Just as most football fans will refuse to cheer for Manchester United, you'd need the blade-sharp memory and capacity for storing evidence of a Monica Lewinsky to remember the last time an IT commentator praised IBM.
Why is that? Partly because, like Rupert Murdoch's acquisition target, it's always hunting season when you're talking about the biggest companies. IBM is fair game because it has been at the very top for decades. Just think, 10 days ago, Reynold B Johnson, the IBM veteran who pioneered the Winchester hard disk design, died aged 92. Bill Gates recently turned 40.
With IBM, you're talking about a company that dates back to the 1890s and still gets record levels of patents awarded every year. That should be a matter of pride but too often - because IBM spends on research and development like a lottery winner on a spree, and because it doesn't, or rather didn't, lay off staff at the first whiff of a duff financial quarter - IBM is regarded as the baggy monster of IT.
That's an unjustified reputation that deserves to be consigned to the shredder. On the contrary, no company has reinvented itself so often and as successfully as IBM. Potential customers who still see it as outdated should revise their opinions pronto. To reverse the old saw that nobody ever got fired for buying IBM, it is true that you deserve to get fired for not considering IBM.
IBM has successfully shifted to outsourcing and software services to become a leader in both markets. Even if it no longer sold hardware, it would remain a mammoth enterprise; but it has also developed a rock-solid portfolio that spans from desktop and mobile PCs to mainframes via workstations, PC servers and super servers. In mainframes, IBM remains a powerful player but perhaps it is strongest in the RS/6000 and AS/400 mid-ground where it has an enviable reputation.
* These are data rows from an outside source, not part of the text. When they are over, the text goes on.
(** * client/buck.py: resolving buck targets to link-tree directories

    A shallow embedding of [client/buck.py] and the properties of its
    attribution, output-location, build and orchestration code.

    Python [str] values are modelled as [string]; every [ascii] stands for
    the code point with the same number (0..255).  The bytes captured from a
    subprocess are taken already decoded, and the subprocess is taken to
    start: an undecodable capture and a buck executable that cannot be run
    are outside the model. *)

From Stdlib Require Import ZArith String Ascii List Bool.
From stdpp Require Import base decidable list strings sorting gmap pretty.

Local Open Scope list_scope.
Local Open Scope string_scope.

(** ** Python string primitives used by the module *)

Module Py.

(** [s.startswith(p)] *)
Definition startswith (s p : string) : bool := String.prefix p s.

(** [s[i:]] for [i >= 0] *)
Definition slice_from (i : nat) (s : string) : string :=
  substring i (String.length s - i) s.

(** [s[:-k]] for [k > 0] *)
Definition slice_to_neg (k : nat) (s : string) : string :=
  substring 0 (String.length s - k) s.

(** [s.endswith(p)] *)
Definition endswith (s p : string) : bool :=
  (String.length p <=? String.length s)%nat
  && String.eqb (slice_from (String.length s - String.length p) s) p.

(** [s.endswith((p1, p2, ...))] *)
Definition endswith_any (s : string) (ps : list string) : bool :=
  existsb (endswith s) ps.

(** [s.find(sub)]: the first index of [sub] in [s], or [-1] *)
Definition find (s sub : string) : Z :=
  match String.index 0 sub s with
  | Some i => Z.of_nat i
  | None => (-1)%Z
  end.

(** [s.replace(old, new)] for a non-empty [old]; [skip] counts the
    characters of a matched [old] still to be dropped. *)
Fixpoint replace_go (old new s : string) (skip : nat) : string :=
  match s with
  | EmptyString => EmptyString
  | String c s' =>
      match skip with
      | S k => replace_go old new s' k
      | O =>
          if String.prefix old s
          then new ++ replace_go old new s' (String.length old - 1)
          else String c (replace_go old new s' 0)
      end
  end.
Definition replace (s old new : string) : string := replace_go old new s 0.

(** [s.split(sep)] for a non-empty [sep]; [cur] is the current piece,
    reversed. *)
Fixpoint split_go (sep s : string) (skip : nat) (cur : string) : list string :=
  match s with
  | EmptyString => [String.rev cur]
  | String c s' =>
      match skip with
      | S k => split_go sep s' k cur
      | O =>
          if String.prefix sep s
          then String.rev cur :: split_go sep s' (String.length sep - 1) EmptyString
          else split_go sep s' 0 (String c cur)
      end
  end.
Definition split (s sep : string) : list string := split_go sep s 0 EmptyString.

(** [c.isspace()] on the code points below 256 *)
Definition isspace (c : ascii) : bool :=
  let n := nat_of_ascii c in
  ((9 <=? n) && (n <=? 13) || (28 <=? n) && (n <=? 32)
   || (n =? 133) || (n =? 160))%nat.

Fixpoint lstrip (s : string) : string :=
  match s with
  | EmptyString => EmptyString
  | String c s' => if isspace c then lstrip s' else s
  end.
Definition rstrip (s : string) : string := String.rev (lstrip (String.rev s)).
(** Every character of [s] is white space ([s] may be empty). *)
Fixpoint all_space (s : string) : bool :=
  match s with
  | EmptyString => true
  | String c s' => isspace c && all_space s'
  end.
(** [s.strip()] *)
Definition strip (s : string) : string := rstrip (lstrip s).

(** The line boundaries of [str.splitlines] below 256, [\r] apart. *)
Definition is_linebreak (c : ascii) : bool :=
  let n := nat_of_ascii c in
  ((n =? 10) || (n =? 11) || (n =? 12) || (n =? 28) || (n =? 29)
   || (n =? 30) || (n =? 133))%nat.

(** [s.splitlines()]; ["\r\n"] is one boundary, and a boundary at the
    very end opens no further line. *)
Fixpoint splitlines_go (s cur : string) : list string :=
  match s with
  | EmptyString =>
      match cur with EmptyString => [] | _ => [String.rev cur] end
  | String c s' =>
      if (nat_of_ascii c =? 13)%nat then
        match s' with
        | String c2 s'' =>
            if (nat_of_ascii c2 =? 10)%nat
            then String.rev cur :: splitlines_go s'' EmptyString
            else String.rev cur :: splitlines_go s' EmptyString
        | EmptyString => [String.rev cur]
        end
      else if is_linebreak c then String.rev cur :: splitlines_go s' EmptyString
      else splitlines_go s' (String c cur)
  end.
Definition splitlines (s : string) : list string := splitlines_go s EmptyString.

(** [sep.join(l)] *)
Definition join (sep : string) (l : list string) : string := String.concat sep l.

(** [l[-k:]] for [k > 0] *)
Definition last_n {A} (k : nat) (l : list A) : list A := drop (length l - k) l.

(** [filter(bool, l)] on strings: the non-empty ones *)
Definition filter_nonempty (l : list string) : list string :=
  List.filter (fun s => negb (String.eqb s EmptyString)) l.

(** [os.path.join(a, *p)] of posixpath *)
Definition path_join_step (path b : string) : string :=
  if startswith b "/" then b
  else if String.eqb path EmptyString || endswith path "/" then path ++ b
  else path ++ "/" ++ b.
Definition path_join (a : string) (p : list string) : string :=
  fold_left path_join_step p a.

(** [sorted(l)] on strings: code-point lexicographic order.  The order is
    total and antisymmetric, so the sorted list does not depend on the
    sorting algorithm. *)
Definition sorted (l : list string) : list string := merge_sort String.le l.

End Py.

(** ** Target attribution (lines 142-162) *)

(** The test of one original pattern against one unbuilt target: the
    condition under which the inner loop assigns [name = original]. *)
Definition matches (original target : string) : bool :=
  if Py.endswith original "/..."
  then Py.startswith target (Py.slice_to_neg 4 original)
  else String.eqb target original.

(** One iteration of [for original in original_targets]. *)
Definition scan_original (target : string) (name : option string)
    (original : string) : option string :=
  if Py.endswith original "/..." then
    if Py.startswith target (Py.slice_to_neg 4 original) then Some original
    else name
  else
    if String.eqb target original then Some original else name.

(** The inner loop, started from [name = None]. *)
Definition scan_originals (target : string) (original_targets : list string)
    : option string :=
  fold_left (scan_original target) original_targets None.

(** The name added to [mapped_targets] for one unbuilt target. *)
Definition mapped_name (target : string) (original_targets : list string)
    : string :=
  match scan_originals target original_targets with
  | None => target
  | Some name => name
  end.
Lemma last_angle_advance (de da : nat) (w : World) :
  last_angle (advance de da w) = last_angle w.
Proof. reflexivity. Qed.

(** C8. When the bottle is rejected, between the sensor readings and the
    log line [inspectBottle] emits the single 1000 ms reject tone and
    nothing else: no servo command (so the last commanded angle is
    unchanged) and no 5000 ms hold.  When it is accepted, it emits, in
    this order, the opening sweep, the accept tone, the 5000 ms hold and
    the closing sweep.  The rest of the call commands neither the servo
    nor the buzzer, and pauses only for the five 10 ms sampling gaps. *)
Theorem inspectBottle_paths (w : World) :
  let accepted := negb (result checkWaterPresence (exec measureBottleHeight w)) in
  exists before after : list Event,
    trace (exec inspectBottle w) =
      trace w ++ before ++
      (if accepted
       then sweep (ramp 0 2 91) ++ (tone 200 ++ [EDelay 100] ++ tone 200)
            ++ [EDelay 5000] ++ sweep (ramp 180 (-2) 91)
       else [EDigitalWrite BUZZER_PIN HIGH; EDelay 1000;
             EDigitalWrite BUZZER_PIN LOW])
      ++ after /\
    servo_angles (before ++ after) = [] /\
    levels_on BUZZER_PIN (before ++ after) = [] /\
    delays (before ++ after) = replicate 5 10 /\
    servo_angles (drop (length (trace w)) (trace (exec inspectBottle w))) =
      (if accepted then ramp 0 2 91 ++ ramp 180 (-2) 91 else []) /\
    last_angle (exec inspectBottle w) =
      (if accepted then Some SERVO_CLOSED_ANGLE else last_angle w).
Proof.
  intros accepted. subst accepted. rewrite water_seen_after_measuring.
  rewrite exec_inspectBottle, last_angle_push, last_angle_advance, trace_push.
  rewrite drop_app_length, servo_angles_inspecting.
  rewrite inspecting_split. cbv zeta.
  eexists _, _. split; [reflexivity|].
  generalize (height_seen w). intros h.
  generalize (classifyBottleSize h). intros size.
  generalize (echo_feed w (echo_n w)). intros echo.
  rewrite <- !app_assoc.
  rewrite !servo_angles_app, !levels_on_app, !delays_app.
  rewrite servo_angles_sampling, levels_on_sampling, delays_sampling.
  rewrite upcoming_adc_length.
  split_and!; try done.
  - by destruct (water_seen w).
  - destruct (water_seen w); [done|]. simpl negb. cbv iota.
    rewrite last_app. by rewrite (ramp_last 180 (-2) 90).
Qed.

(** ** Indicator LEDs *)

Lemma writes_setup : writes setup booting.
Proof.
  unfold setup, initializeLCD, startupBeep, digitalWrite, pinMode, delay,
    servo_attach, servo_write, lcd_clear, lcd_setCursor, lcd_print,
    serial_println.
  writes_by_structure.
Qed.
(* ===== verification/GoStrings.v ===== *)
(** * Go strings

    What the engine uses of the [strings], [unicode] and [unicode/utf8]
    packages, over byte strings: slicing (which panics out of range), prefixes
    and substrings, splitting on a byte, trimming, upper-casing.  UTF-8 decoding
    and encoding follow the library byte for byte; [unicode.IsSpace] is complete;
    the case mapping of runes above ASCII is the parameter [upper_special], and
    every result about upper-casing holds for any such table. *)

From S2P Require Import Prelude.
From Stdlib Require Import Ascii.

(** ** Bytes, lengths and slices *)

Definition byte_val (c : ascii) : Z := Z.of_N (N_of_ascii c).
Definition byte_of (z : Z) : ascii := ascii_of_N (Z.to_N z).

Abbreviation strlen := String.length.

Fixpoint str_drop (n : nat) (s : string) : string :=
  match n, s with
  | S n, String _ s => str_drop n s
  | _, _ => s
  end.

Fixpoint str_take (n : nat) (s : string) : string :=
  match n, s with
  | S n, String c s => String c (str_take n s)
  | _, _ => ""
  end.

(** [s[n:]] and [s[:n]]; [None] is the runtime panic. *)
Definition slice_from (s : string) (n : nat) : option string :=
  if n <=? strlen s then Some (str_drop n s) else None.
Definition slice_to (s : string) (n : nat) : option string :=
  if n <=? strlen s then Some (str_take n s) else None.
(** [s[i:j]]. *)
Definition slice (s : string) (i j : nat) : option string :=
  if (i <=? j) && (j <=? strlen s) then Some (str_take (j - i) (str_drop i s)) else None.

(** ** Prefixes and substrings *)

Definition HasPrefix (s p : string) : bool := String.prefix p s.
(* ===== verification/Hashing.v ===== *)
(** * hash/fnv, crypto/sha256 and fmt

    The digests the engine computes, executable: 64-bit FNV-1a (the ring's
    hash), SHA-256 (the fingerprint) and the [%x] and decimal renderings.  Words
    are [Z] with the wrap-around written out. *)

From S2P Require Import Prelude GoStrings.
From stdpp Require Import pretty.
From Stdlib Require Import Ascii.

Local Open Scope Z_scope.

Fixpoint bytes_of (s : string) : list Z :=
  match s with "" => [] | String c s => byte_val c :: bytes_of s end.

(** ** FNV-1a, 64 bits *)

Definition wrap64 (z : Z) : Z := z mod 2 ^ 64.

Definition fnv_offset64 : Z := 14695981039346656037.
Definition fnv_prime64 : Z := 1099511628211.

(** [h := fnv.New64a(); h.Write(s); h.Sum64()] *)
Definition fnv64a (s : string) : Z :=
  foldl (λ h b, wrap64 (Z.lxor h b * fnv_prime64)) fnv_offset64 (bytes_of s).

Example fnv64a_empty : fnv64a "" = 0xcbf29ce484222325.
Proof. reflexivity. Qed.
Example fnv64a_foobar : fnv64a "foobar" = 0x85944171f73967e8.
Proof. vm_compute. reflexivity. Qed.

Lemma fnv64a_range s : 0 ≤ fnv64a s < 2 ^ 64.
Proof.
  unfold fnv64a. assert (0 ≤ fnv_offset64 < 2 ^ 64) as H by (unfold fnv_offset64; lia).
  revert H. generalize fnv_offset64. induction (bytes_of s) as [|b bs IH]; intros h H; [done|].
  simpl. apply IH. unfold wrap64. by apply Z.mod_pos_bound.
Qed.

(** ** SHA-256 *)

Definition w32 (z : Z) : Z := Z.land z 0xFFFFFFFF.
Definition rotr (x n : Z) : Z :=
  Z.lor (Z.shiftr x n) (w32 (Z.shiftl x (32 - n))).

(** The round constants, the fractions of the cube roots of the first 64 primes. *)
Definition sha_K : list Z :=
  [1116352408; 1899447441; 3049323471; 3921009573; 961987163; 1508970993; 2453635748; 2870763221;
   3624381080; 310598401; 607225278; 1426881987; 1925078388; 2162078206; 2614888103; 3248222580;
   3835390401; 4022224774; 264347078; 604807628; 770255983; 1249150122; 1555081692; 1996064986;
   2554220882; 2821834349; 2952996808; 3210313671; 3336571891; 3584528711; 113926993; 338241895;
   666307205; 773529912; 1294757372; 1396182291; 1695183700; 1986661051; 2177026350; 2456956037;
   2730485921; 2820302411; 3259730800; 3345764771; 3516065817; 3600352804; 4094571909; 275423344;
   430227734; 506948616; 659060556; 883997877; 958139571; 1322822218; 1537002063; 1747873779;
   1955562222; 2024104815; 2227730452; 2361852424; 2428436474; 2756734187; 3204031479; 3329325298].

Record sha_state := Sha { sa : Z; sb : Z; sc : Z; sd : Z; se : Z; sf : Z; sg : Z; sh : Z }.

(** The square roots of the first eight. *)
Definition sha_init : sha_state :=
  Sha 1779033703 3144134277 1013904242 2773480762 1359893119 2600822924 528734635 1541459225.

Definition sha_round (st : sha_state) (kw : Z) : sha_state :=
  let 'Sha a b c d e f g h := st in
  let S1 := Z.lxor (rotr e 6) (Z.lxor (rotr e 11) (rotr e 25)) in
  let ch := Z.lxor (Z.land e f) (Z.land (Z.lxor e 0xFFFFFFFF) g) in
  let t1 := h + S1 + ch + kw in
  let S0 := Z.lxor (rotr a 2) (Z.lxor (rotr a 13) (rotr a 22)) in
  let maj := Z.lxor (Z.land a b) (Z.lxor (Z.land a c) (Z.land b c)) in
  Sha (w32 (t1 + S0 + maj)) a b c (w32 (d + t1)) e f g.

(** The message schedule: [ws] is the list of words so far, newest first. *)
Fixpoint sha_extend (n : nat) (ws : list Z) : list Z :=
  match n with
  | O => ws
  | S n =>
      let w2 := ws !!! 1%nat in let w7 := ws !!! 6%nat in
      let w15 := ws !!! 14%nat in let w16 := ws !!! 15%nat in
      let s0 := Z.lxor (rotr w15 7) (Z.lxor (rotr w15 18) (Z.shiftr w15 3)) in
      let s1 := Z.lxor (rotr w2 17) (Z.lxor (rotr w2 19) (Z.shiftr w2 10)) in
      sha_extend n (w32 (w16 + s0 + w7 + s1) :: ws)
  end.

Fixpoint words32 (bs : list Z) : list Z :=
  match bs with
  | a :: b :: c :: d :: bs =>
      Z.lor (Z.shiftl a 24) (Z.lor (Z.shiftl b 16) (Z.lor (Z.shiftl c 8) d)) :: words32 bs
  | _ => []
  end.

Definition sha_block (st : sha_state) (blk : list Z) : sha_state :=
  let ws := reverse (sha_extend 48 (reverse (words32 blk))) in
  let st' := foldl sha_round st (zip_with Z.add sha_K ws) in
  Sha (w32 (sa st + sa st')) (w32 (sb st + sb st')) (w32 (sc st + sc st')) (w32 (sd st + sd st'))
      (w32 (se st + se st')) (w32 (sf st + sf st')) (w32 (sg st + sg st')) (w32 (sh st + sh st')).

Definition be_bytes (k : nat) (z : Z) : list Z :=
  (λ i, Z.land (Z.shiftr z (8 * Z.of_nat i)) 0xFF) <$> reverse (seq 0 k).

Definition sha_pad (bs : list Z) : list Z :=
  let n := length bs in
  bs ++ [0x80] ++ replicate ((119 - n mod 64) mod 64)%nat 0 ++ be_bytes 8 (8 * Z.of_nat n).

Fixpoint sha_blocks (fuel : nat) (st : sha_state) (bs : list Z) : sha_state :=
  match fuel, bs with
  | S fuel, _ :: _ => sha_blocks fuel (sha_block st (take 64 bs)) (drop 64 bs)
  | _, _ => st
  end.

(** [sha256.Sum256]: 32 bytes. *)
Definition sha256 (s : string) : list Z :=
  let bs := sha_pad (bytes_of s) in
  let 'Sha a b c d e f g h := sha_blocks (length bs) sha_init bs in
  [a; b; c; d; e; f; g; h] ≫= be_bytes 4.

(** ** Renderings *)

Definition hex_digit (z : Z) : ascii :=
  byte_of (if z <? 10 then 48 + z else 87 + z).

(** [fmt.Sprintf("%x", bytes)] *)
Definition hex (bs : list Z) : string :=
  foldr (λ b acc, String (hex_digit (Z.shiftr b 4)) (String (hex_digit (Z.land b 15)) acc)) "" bs.

(** [fmt.Sprint(n)] and [%d] for an int. *)
Definition Sprint (n : Z) : string := pretty n.

Example sha256_empty :
  hex (sha256 "") = "e3b0c44298fc1c149afbf4c8996fb92427ae41e4649b934ca495991b7852b855".
Proof. vm_compute. reflexivity. Qed.
Example sha256_abc :
  hex (sha256 "abc") = "ba7816bf8f01cfea414140de5dae2223b00361a396177a9cb410ff61f20015ad".
Proof. vm_compute. reflexivity. Qed.
Example sha256_two_blocks :
  hex (sha256 "abcdbcdecdefdefgefghfghighijhijkijkljklmklmnlmnomnopnopq")
  = "248d6a61d20638b8e5c026930c3e6039a33ce45964ff2167f6ecedd419db06c1".
Proof. vm_compute. reflexivity. Qed.

Lemma hex_length bs : strlen (hex bs) = (2 * length bs)%nat.
Proof. induction bs as [|b bs IH]; simpl; [done|]. rewrite IH. lia. Qed.

Lemma be_bytes_length k z : length (be_bytes k z) = k.
Proof. unfold be_bytes. by rewrite length_fmap, length_reverse, length_seq. Qed.

Lemma sha256_length s : length (sha256 s) = 32%nat.
Proof.
  unfold sha256. destruct (sha_blocks _ _ _) as [a b c d e f g h].
  rewrite !bind_cons, !length_app, !be_bytes_length. done.
Qed.

(** A fingerprint hash is 64 hexadecimal digits. *)
Lemma hex_sha256_length s : strlen (hex (sha256 s)) = 64%nat.
Proof. by rewrite hex_length, sha256_length. Qed.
Its strengths here are once again coming to the fore after years in the wilderness. I'm talking about scalability, high-availability, robustness and security.
Where IBM remains weak is in the volume sector of the market. In desktop PCs it remains out on a limb, lacking the marketing and delivery nous of Dell and, perhaps, the channel relationships of Compaq. In PC servers it seems quite unable to make a big impression on Compaq, the 70 percent share market leader. Even here, IBM still seems capable of innovation and design elegance but the market has not taken its bait so far. But, if Compaq fails to make the right moves with the multiplicity of riches gained through buying Tandem and Digital, IBM is well positioned to cash in.
In several other sizeable markets IBM looks sharp. In notebook PCs, it continues to be the most important innovator, and its ThinkPad line remains the Porsche analogue for board directors the world over. In handheld computers, IBM has been a slow starter - although it does have a private label agreement with 3Com that lets it sell a cosmetically different version of the Palm under the IBM WorkPad name - but its planned smartphone range looks interesting.
With the madness of money-sapping efforts to promote OS/2 as a mainstream operating system behind it, IBM remains a company to watch.